Output every entry exactly, from the first line to the last.

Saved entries
- - -
(** X9. A oneway does not wait.  It writes one ONEWAY frame for the object
    of the proxy under the lock and returns nil without reading: what is
    pending stays pending.  When the message cannot be dumped the exception
    of the dump is raised, nothing is written and the lock is released. *)
Theorem oneway_sends_and_returns (w : world) (p : nat) (obj : Proxy_Object)
    (message : VALUE) :
  wf_session (session w) ->
  proxies w !! p = Some obj ->
  let run := ruby_proxy_object_oneway (Proxy_Data p) message w in
  read_fd (session (snd run)) = read_fd (session w) /\
  match Marshal_dump message with
  | Return data =>
    fst run = Return Qnil /\
    events_since w (snd run) =
    EvLock (po_mutex obj)
    :: frame_events (buf (session w)) ROMP_ONEWAY (po_object_id obj) data
    ++ [EvUnlock (po_mutex obj)]
  | Raise exc =>
    fst run = Raise exc /\
    events_since w (snd run) = [EvLock (po_mutex obj); EvUnlock (po_mutex obj)]
  end.
Proof.
  intros Hwf Hp run. subst run.
  unfold ruby_proxy_object_oneway.
  rewrite (proxy_preamble
             (fun proxy_object obj =>
                ruby_lock (po_mutex obj) ;;
                rb_ensure (client_oneway proxy_object)
                  (ruby_unlock (po_mutex obj)) ;;
                ret Qnil) w p obj message Hp).
  rewrite locked_run_ret.
  unfold client_oneway.
  rewrite (deref_bind p (set_po_message message obj))
    by (apply entered_lookup, Hp).
  unfold bind.
  destruct (Marshal_dump message) as [data | exc] eqn:Hdump.
  - rewrite (send_message_spec _ _ _ _ _ data); [ | exact Hwf | exact Hdump ].
    cbn [fst snd session read_fd log set_proxies proxies server_info trace
         buf nonblock ret].
    repeat apply conj; try reflexivity.
    apply events_since_app. trace_eq.
  - unfold send_message, bind, marshal_dump, lift.
    cbn [message_obj set_po_message po_message]. rewrite Hdump.
    cbn [fst snd session read_fd log set_proxies proxies server_info trace].
    repeat apply conj; try reflexivity.
    apply events_since_app. trace_eq.
Qed.

(** X10. A oneway_sync takes any frame for its acknowledgement.  After its
    ONEWAY_SYNC frame it reads one frame and returns nil whatever the frame
    is: the kind, the tag and the value of the reply are not looked at. *)
Theorem oneway_sync_takes_any_reply (w : world) (p : nat) (obj : Proxy_Object)
    (message : VALUE) (data b payload rest : list Z) (data_len ty tag : Z)
    (msg : ROMP_Message) :
  wf_session (session w) ->
  proxies w !! p = Some obj ->
  Marshal_dump message = Return data ->
  length b = ROMP_BUFFER_SIZE ->
  get_header b = (ROMP_MSG_START, data_len, ty, tag) ->
  length payload = Z.to_nat data_len ->
  read_fd (session w) = b ++ payload ++ rest ->
  received ty tag payload = Return msg ->
  let run := ruby_proxy_object_oneway_sync (Proxy_Data p) message w in
  fst run = Return Qnil /\
  events_since w (snd run) =
  EvLock (po_mutex obj)
  :: frame_events (buf (session w)) ROMP_ONEWAY_SYNC (po_object_id obj) data
  ++ [EvRead b; EvRead payload; EvUnlock (po_mutex obj)] /\
  read_fd (session (snd run)) = rest.
Proof.
  intros Hwf Hp Hdump Hb Hhdr Hpay Hfd Hrecv run. subst run.
  unfold ruby_proxy_object_oneway_sync.
  rewrite (proxy_preamble
             (fun proxy_object obj =>
                ruby_lock (po_mutex obj) ;;
                rb_ensure (client_oneway_sync proxy_object)
                  (ruby_unlock (po_mutex obj)) ;;
                ret Qnil) w p obj message Hp).
  rewrite locked_run_ret.
  unfold client_oneway_sync.
  rewrite (deref_bind p (set_po_message message obj))
    by (apply entered_lookup, Hp).
  unfold bind.
  rewrite (send_message_spec _ _ _ _ _ data); [ | exact Hwf | exact Hdump ].
  destruct (po_session (set_po_message message obj)).
  rewrite (get_message_frame [] _ b payload rest data_len ty tag);
    [ | constructor | apply header_block_length, Hwf | exact Hb | exact Hhdr
      | exact Hpay | exact Hfd ].
  rewrite Hrecv.
  cbn [fst snd session read_fd log set_proxies proxies server_info trace
       buf nonblock ret].
  repeat apply conj; try reflexivity.
  apply events_since_app. trace_eq.
Qed.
- - -
• Response box
(** X9. A oneway does not wait.  It writes one ONEWAY frame for the object
    of the proxy under the lock and returns nil without reading: what is
    pending stays pending.  When the message cannot be dumped the exception
    of the dump is raised, nothing is written and the lock is released. *)
Theorem oneway_sends_and_returns (w : world) (p : nat) (obj : Proxy_Object)
    (message : VALUE) :
  wf_session (session w) ->
  proxies w !! p = Some obj ->
  let run := ruby_proxy_object_oneway (Proxy_Data p) message w in
  read_fd (session (snd run)) = read_fd (session w) /\
  match Marshal_dump message with
  | Return data =>
    fst run = Return Qnil /\
    events_since w (snd run) =
    EvLock (po_mutex obj)
    :: frame_events (buf (session w)) ROMP_ONEWAY (po_object_id obj) data
    ++ [EvUnlock (po_mutex obj)]
  | Raise exc =>
    fst run = Raise exc /\
    events_since w (snd run) = [EvLock (po_mutex obj); EvUnlock (po_mutex obj)]
  end.
Proof.
  intros Hwf Hp run. subst run.
  unfold ruby_proxy_object_oneway.
  rewrite (proxy_preamble
             (fun proxy_object obj =>
                ruby_lock (po_mutex obj) ;;
                rb_ensure (client_oneway proxy_object)
                  (ruby_unlock (po_mutex obj)) ;;
                ret Qnil) w p obj message Hp).
  rewrite locked_run_ret.
  unfold client_oneway.
  rewrite (deref_bind p (set_po_message message obj))
    by (apply entered_lookup, Hp).
  unfold bind.
  destruct (Marshal_dump message) as [data | exc] eqn:Hdump.
  - rewrite (send_message_spec _ _ _ _ _ data); [ | exact Hwf | exact Hdump ].
    cbn [fst snd session read_fd log set_proxies proxies server_info trace
         buf nonblock ret].
    repeat apply conj; try reflexivity.
    apply events_since_app. trace_eq.
  - unfold send_message, bind, marshal_dump, lift.
    cbn [message_obj set_po_message po_message]. rewrite Hdump.
    cbn [fst snd session read_fd log set_proxies proxies server_info trace].
    repeat apply conj; try reflexivity.
    apply events_since_app. trace_eq.
Qed.

(** X10. A oneway_sync takes any frame for its acknowledgement.  After its
    ONEWAY_SYNC frame it reads one frame and returns nil whatever the frame
    is: the kind, the tag and the value of the reply are not looked at. *)
Theorem oneway_sync_takes_any_reply (w : world) (p : nat) (obj : Proxy_Object)
    (message : VALUE) (data b payload rest : list Z) (data_len ty tag : Z)
    (msg : ROMP_Message) :
  wf_session (session w) ->
  proxies w !! p = Some obj ->
  Marshal_dump message = Return data ->
  length b = ROMP_BUFFER_SIZE ->
  get_header b = (ROMP_MSG_START, data_len, ty, tag) ->
  length payload = Z.to_nat data_len ->
  read_fd (session w) = b ++ payload ++ rest ->
  received ty tag payload = Return msg ->
  let run := ruby_proxy_object_oneway_sync (Proxy_Data p) message w in
  fst run = Return Qnil /\
  events_since w (snd run) =
  EvLock (po_mutex obj)
  :: frame_events (buf (session w)) ROMP_ONEWAY_SYNC (po_object_id obj) data
  ++ [EvRead b; EvRead payload; EvUnlock (po_mutex obj)] /\
  read_fd (session (snd run)) = rest.
Proof.
  intros Hwf Hp Hdump Hb Hhdr Hpay Hfd Hrecv run. subst run.
  unfold ruby_proxy_object_oneway_sync.
  rewrite (proxy_preamble
             (fun proxy_object obj =>
                ruby_lock (po_mutex obj) ;;
                rb_ensure (client_oneway_sync proxy_object)
                  (ruby_unlock (po_mutex obj)) ;;
                ret Qnil) w p obj message Hp).
  rewrite locked_run_ret.
  unfold client_oneway_sync.
  rewrite (deref_bind p (set_po_message message obj))
    by (apply entered_lookup, Hp).
  unfold bind.
  rewrite (send_message_spec _ _ _ _ _ data); [ | exact Hwf | exact Hdump ].
  destruct (po_session (set_po_message message obj)).
  rewrite (get_message_frame [] _ b payload rest data_len ty tag);
    [ | constructor | apply header_block_length, Hwf | exact Hb | exact Hhdr
      | exact Hpay | exact Hfd ].
  rewrite Hrecv.
  cbn [fst snd session read_fd log set_proxies proxies server_info trace
       buf nonblock ret].
  repeat apply conj; try reflexivity.
  apply events_since_app. trace_eq.
Qed.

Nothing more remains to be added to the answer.